WORK REQUIRED >>
Take the data below and extract the lines from the one with "Fixpoint lastIndexOf (c" to the one with "ret (page_content d)", inclusive, exactly as written.

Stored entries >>
**********
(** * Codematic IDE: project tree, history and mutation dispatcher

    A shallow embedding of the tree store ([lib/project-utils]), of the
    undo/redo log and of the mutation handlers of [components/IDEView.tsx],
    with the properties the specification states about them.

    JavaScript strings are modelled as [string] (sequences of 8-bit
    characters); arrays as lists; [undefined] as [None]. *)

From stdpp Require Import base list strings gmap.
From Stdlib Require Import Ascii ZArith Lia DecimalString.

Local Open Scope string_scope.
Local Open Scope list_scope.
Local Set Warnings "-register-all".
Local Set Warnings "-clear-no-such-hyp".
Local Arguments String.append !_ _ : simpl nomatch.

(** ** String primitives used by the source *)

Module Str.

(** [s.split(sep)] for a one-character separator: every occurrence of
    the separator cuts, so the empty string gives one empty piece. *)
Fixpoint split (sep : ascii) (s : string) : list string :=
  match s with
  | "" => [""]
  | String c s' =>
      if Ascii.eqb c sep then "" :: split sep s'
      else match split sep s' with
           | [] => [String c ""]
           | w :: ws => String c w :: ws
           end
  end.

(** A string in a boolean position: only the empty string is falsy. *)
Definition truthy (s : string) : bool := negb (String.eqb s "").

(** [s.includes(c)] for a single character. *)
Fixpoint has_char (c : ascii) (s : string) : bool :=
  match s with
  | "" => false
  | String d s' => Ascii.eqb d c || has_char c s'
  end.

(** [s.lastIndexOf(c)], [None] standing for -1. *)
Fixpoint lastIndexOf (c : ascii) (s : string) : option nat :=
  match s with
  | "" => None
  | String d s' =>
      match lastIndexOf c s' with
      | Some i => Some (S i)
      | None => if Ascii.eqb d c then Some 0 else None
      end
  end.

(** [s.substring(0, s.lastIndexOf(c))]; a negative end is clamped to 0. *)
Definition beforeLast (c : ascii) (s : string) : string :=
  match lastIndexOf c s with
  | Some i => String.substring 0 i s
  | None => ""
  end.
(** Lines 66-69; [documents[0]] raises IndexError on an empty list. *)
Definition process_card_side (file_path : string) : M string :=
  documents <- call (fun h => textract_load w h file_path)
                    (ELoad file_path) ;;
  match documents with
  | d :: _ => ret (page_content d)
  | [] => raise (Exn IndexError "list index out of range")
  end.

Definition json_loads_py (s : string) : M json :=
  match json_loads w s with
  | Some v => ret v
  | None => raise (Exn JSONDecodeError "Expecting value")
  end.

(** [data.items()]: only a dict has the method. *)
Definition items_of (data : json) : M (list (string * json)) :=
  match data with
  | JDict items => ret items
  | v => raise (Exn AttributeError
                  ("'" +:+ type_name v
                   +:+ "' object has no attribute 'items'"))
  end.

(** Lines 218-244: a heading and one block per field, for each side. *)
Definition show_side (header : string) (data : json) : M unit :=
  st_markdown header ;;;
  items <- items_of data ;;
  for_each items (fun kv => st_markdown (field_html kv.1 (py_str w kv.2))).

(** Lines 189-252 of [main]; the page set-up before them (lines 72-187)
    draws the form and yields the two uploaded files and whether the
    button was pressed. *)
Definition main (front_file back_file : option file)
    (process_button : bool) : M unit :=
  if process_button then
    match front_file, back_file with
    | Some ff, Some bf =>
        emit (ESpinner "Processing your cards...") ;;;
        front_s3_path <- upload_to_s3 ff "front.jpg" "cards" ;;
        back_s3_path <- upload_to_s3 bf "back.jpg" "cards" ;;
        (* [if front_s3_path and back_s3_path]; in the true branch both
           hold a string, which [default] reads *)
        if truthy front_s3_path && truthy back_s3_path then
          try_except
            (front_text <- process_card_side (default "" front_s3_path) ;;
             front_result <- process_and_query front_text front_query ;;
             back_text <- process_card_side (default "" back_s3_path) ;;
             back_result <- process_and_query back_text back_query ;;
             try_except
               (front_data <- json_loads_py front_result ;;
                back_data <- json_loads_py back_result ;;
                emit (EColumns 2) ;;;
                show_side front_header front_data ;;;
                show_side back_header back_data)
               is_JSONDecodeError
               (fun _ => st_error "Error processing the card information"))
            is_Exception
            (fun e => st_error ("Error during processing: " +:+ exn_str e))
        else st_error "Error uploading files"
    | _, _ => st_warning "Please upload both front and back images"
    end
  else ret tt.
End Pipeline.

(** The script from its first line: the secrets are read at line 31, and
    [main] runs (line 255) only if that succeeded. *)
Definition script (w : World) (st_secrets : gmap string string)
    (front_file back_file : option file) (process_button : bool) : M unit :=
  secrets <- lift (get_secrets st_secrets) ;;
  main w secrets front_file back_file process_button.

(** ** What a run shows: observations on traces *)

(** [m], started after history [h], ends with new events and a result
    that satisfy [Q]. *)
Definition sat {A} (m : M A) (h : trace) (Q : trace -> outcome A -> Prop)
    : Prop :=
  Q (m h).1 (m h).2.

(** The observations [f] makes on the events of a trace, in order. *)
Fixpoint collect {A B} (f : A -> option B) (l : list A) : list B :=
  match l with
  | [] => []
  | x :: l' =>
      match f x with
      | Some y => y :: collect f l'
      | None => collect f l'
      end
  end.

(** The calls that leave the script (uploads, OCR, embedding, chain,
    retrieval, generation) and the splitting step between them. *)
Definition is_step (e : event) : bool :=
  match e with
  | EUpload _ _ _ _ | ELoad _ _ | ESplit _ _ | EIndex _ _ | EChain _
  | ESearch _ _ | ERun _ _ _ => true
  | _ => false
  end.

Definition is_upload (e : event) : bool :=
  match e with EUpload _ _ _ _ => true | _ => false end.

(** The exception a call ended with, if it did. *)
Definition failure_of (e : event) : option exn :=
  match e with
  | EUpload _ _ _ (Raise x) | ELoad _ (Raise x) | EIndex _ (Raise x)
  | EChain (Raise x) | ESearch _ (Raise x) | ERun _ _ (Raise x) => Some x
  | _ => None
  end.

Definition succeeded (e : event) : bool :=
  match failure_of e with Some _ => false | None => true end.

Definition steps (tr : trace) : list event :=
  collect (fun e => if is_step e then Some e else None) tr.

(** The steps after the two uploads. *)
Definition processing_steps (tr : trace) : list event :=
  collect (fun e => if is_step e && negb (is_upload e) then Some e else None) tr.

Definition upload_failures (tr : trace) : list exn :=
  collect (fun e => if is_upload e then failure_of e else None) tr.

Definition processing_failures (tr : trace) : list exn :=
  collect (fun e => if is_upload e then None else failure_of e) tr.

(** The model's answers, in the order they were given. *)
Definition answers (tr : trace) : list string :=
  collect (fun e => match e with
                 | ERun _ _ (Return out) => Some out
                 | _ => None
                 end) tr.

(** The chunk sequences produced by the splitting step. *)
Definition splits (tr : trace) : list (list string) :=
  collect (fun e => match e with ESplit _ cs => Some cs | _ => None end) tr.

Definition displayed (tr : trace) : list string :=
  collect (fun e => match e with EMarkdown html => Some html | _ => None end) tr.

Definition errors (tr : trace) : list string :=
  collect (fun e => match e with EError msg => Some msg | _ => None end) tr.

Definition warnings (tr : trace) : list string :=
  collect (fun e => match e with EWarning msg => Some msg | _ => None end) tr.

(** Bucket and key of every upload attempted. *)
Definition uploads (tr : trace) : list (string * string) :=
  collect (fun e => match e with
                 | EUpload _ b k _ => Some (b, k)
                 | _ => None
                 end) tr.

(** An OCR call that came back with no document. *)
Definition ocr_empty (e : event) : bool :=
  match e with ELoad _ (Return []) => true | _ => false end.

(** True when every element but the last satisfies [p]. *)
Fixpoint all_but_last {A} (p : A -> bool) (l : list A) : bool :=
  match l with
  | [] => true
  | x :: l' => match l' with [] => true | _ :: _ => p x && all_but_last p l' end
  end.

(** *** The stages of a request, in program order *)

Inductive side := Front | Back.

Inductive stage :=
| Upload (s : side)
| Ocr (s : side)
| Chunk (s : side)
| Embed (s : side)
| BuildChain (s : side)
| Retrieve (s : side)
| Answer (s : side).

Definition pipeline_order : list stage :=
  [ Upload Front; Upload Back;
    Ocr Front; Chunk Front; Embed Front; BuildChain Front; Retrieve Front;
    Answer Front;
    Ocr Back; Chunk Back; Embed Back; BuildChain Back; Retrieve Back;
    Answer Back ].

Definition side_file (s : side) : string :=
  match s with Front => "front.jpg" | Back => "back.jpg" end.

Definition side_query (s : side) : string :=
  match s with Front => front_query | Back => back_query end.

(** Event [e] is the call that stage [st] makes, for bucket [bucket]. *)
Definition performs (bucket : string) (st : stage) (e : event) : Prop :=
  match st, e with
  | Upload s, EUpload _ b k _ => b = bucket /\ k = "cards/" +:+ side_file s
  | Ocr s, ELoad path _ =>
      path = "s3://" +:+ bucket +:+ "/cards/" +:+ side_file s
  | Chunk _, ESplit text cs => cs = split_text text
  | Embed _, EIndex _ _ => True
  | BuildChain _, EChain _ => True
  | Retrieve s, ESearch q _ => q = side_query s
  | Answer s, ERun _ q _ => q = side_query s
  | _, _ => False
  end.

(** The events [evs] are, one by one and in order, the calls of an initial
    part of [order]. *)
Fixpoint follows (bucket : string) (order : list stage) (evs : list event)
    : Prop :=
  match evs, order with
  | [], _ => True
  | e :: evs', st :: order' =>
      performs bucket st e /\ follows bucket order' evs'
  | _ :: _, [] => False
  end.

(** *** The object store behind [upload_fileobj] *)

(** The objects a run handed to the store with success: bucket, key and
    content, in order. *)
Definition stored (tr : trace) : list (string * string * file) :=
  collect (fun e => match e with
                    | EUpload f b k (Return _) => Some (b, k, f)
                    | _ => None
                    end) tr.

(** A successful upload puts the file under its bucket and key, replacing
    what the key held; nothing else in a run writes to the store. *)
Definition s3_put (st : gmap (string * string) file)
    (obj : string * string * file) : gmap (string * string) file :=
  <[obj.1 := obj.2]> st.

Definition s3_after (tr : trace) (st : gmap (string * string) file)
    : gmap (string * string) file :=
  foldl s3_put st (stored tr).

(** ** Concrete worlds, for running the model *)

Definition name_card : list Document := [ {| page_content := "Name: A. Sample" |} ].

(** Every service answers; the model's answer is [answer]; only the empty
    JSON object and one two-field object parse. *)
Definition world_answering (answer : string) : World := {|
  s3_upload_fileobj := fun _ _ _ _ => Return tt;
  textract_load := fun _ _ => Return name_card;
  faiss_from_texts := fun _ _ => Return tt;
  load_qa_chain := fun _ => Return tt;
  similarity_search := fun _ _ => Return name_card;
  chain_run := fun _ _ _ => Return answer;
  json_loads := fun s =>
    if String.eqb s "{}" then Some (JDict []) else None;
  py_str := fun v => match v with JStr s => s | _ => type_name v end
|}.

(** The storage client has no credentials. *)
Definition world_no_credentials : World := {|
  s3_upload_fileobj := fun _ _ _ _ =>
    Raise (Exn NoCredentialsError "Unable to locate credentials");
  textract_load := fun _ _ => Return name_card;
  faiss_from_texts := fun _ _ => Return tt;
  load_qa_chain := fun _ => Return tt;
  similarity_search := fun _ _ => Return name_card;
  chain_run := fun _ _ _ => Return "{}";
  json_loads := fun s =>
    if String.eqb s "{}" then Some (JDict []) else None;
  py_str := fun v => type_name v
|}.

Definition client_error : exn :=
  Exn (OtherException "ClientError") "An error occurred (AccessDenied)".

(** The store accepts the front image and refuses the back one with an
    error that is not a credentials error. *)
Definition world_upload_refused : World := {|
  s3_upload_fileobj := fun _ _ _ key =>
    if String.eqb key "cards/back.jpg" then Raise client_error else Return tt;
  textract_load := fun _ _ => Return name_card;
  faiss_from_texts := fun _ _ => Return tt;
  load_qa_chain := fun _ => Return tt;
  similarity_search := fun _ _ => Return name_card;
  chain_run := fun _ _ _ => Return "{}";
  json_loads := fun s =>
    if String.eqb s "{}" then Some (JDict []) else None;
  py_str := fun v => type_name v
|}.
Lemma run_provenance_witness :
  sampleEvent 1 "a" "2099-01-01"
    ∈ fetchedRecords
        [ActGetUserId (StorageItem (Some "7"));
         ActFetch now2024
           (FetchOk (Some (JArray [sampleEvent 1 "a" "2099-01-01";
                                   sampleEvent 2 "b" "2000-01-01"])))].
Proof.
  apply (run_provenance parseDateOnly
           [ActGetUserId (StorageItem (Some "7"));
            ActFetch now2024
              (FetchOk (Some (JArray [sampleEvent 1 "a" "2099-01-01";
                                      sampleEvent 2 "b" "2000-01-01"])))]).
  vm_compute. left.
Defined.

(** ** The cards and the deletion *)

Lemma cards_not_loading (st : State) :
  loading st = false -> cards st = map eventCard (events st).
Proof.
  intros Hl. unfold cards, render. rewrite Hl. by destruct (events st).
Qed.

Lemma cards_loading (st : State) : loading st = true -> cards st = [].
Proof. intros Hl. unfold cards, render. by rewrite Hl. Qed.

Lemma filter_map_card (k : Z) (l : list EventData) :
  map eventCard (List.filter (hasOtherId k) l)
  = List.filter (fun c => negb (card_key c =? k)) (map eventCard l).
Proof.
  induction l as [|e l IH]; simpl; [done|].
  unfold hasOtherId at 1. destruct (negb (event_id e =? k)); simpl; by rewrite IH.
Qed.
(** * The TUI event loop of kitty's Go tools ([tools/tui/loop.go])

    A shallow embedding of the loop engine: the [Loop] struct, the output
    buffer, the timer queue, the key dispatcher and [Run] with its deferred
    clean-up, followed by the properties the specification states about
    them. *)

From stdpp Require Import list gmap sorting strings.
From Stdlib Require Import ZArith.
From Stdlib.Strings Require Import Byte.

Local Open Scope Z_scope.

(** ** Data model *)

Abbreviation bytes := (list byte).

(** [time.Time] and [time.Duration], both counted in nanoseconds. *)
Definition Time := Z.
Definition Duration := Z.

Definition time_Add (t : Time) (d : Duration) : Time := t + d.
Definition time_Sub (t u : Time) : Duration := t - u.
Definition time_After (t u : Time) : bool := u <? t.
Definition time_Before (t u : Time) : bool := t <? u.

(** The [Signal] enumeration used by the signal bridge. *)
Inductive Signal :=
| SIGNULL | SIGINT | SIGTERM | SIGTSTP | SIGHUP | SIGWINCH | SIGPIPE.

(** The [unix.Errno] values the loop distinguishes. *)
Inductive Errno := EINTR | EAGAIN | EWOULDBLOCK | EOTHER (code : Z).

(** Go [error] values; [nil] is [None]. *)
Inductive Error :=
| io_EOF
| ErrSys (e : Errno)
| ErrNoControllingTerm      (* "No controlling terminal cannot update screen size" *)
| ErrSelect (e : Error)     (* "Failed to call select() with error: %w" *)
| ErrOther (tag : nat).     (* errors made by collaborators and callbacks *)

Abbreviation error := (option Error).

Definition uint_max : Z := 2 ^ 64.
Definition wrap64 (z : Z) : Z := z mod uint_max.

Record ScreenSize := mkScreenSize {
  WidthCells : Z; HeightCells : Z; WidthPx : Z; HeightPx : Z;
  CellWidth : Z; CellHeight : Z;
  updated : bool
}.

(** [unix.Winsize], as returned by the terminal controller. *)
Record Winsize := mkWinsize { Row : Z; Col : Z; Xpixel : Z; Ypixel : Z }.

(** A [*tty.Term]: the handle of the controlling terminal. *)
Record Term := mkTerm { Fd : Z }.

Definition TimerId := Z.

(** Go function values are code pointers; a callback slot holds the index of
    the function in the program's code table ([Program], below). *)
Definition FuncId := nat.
**********
TASK SOLUTION >>
Fixpoint lastIndexOf (c : ascii) (s : string) : option nat :=
  match s with
  | "" => None
  | String d s' =>
      match lastIndexOf c s' with
      | Some i => Some (S i)
      | None => if Ascii.eqb d c then Some 0 else None
      end
  end.

(** [s.substring(0, s.lastIndexOf(c))]; a negative end is clamped to 0. *)
Definition beforeLast (c : ascii) (s : string) : string :=
  match lastIndexOf c s with
  | Some i => String.substring 0 i s
  | None => ""
  end.
(** Lines 66-69; [documents[0]] raises IndexError on an empty list. *)
Definition process_card_side (file_path : string) : M string :=
  documents <- call (fun h => textract_load w h file_path)
                    (ELoad file_path) ;;
  match documents with
  | d :: _ => ret (page_content d)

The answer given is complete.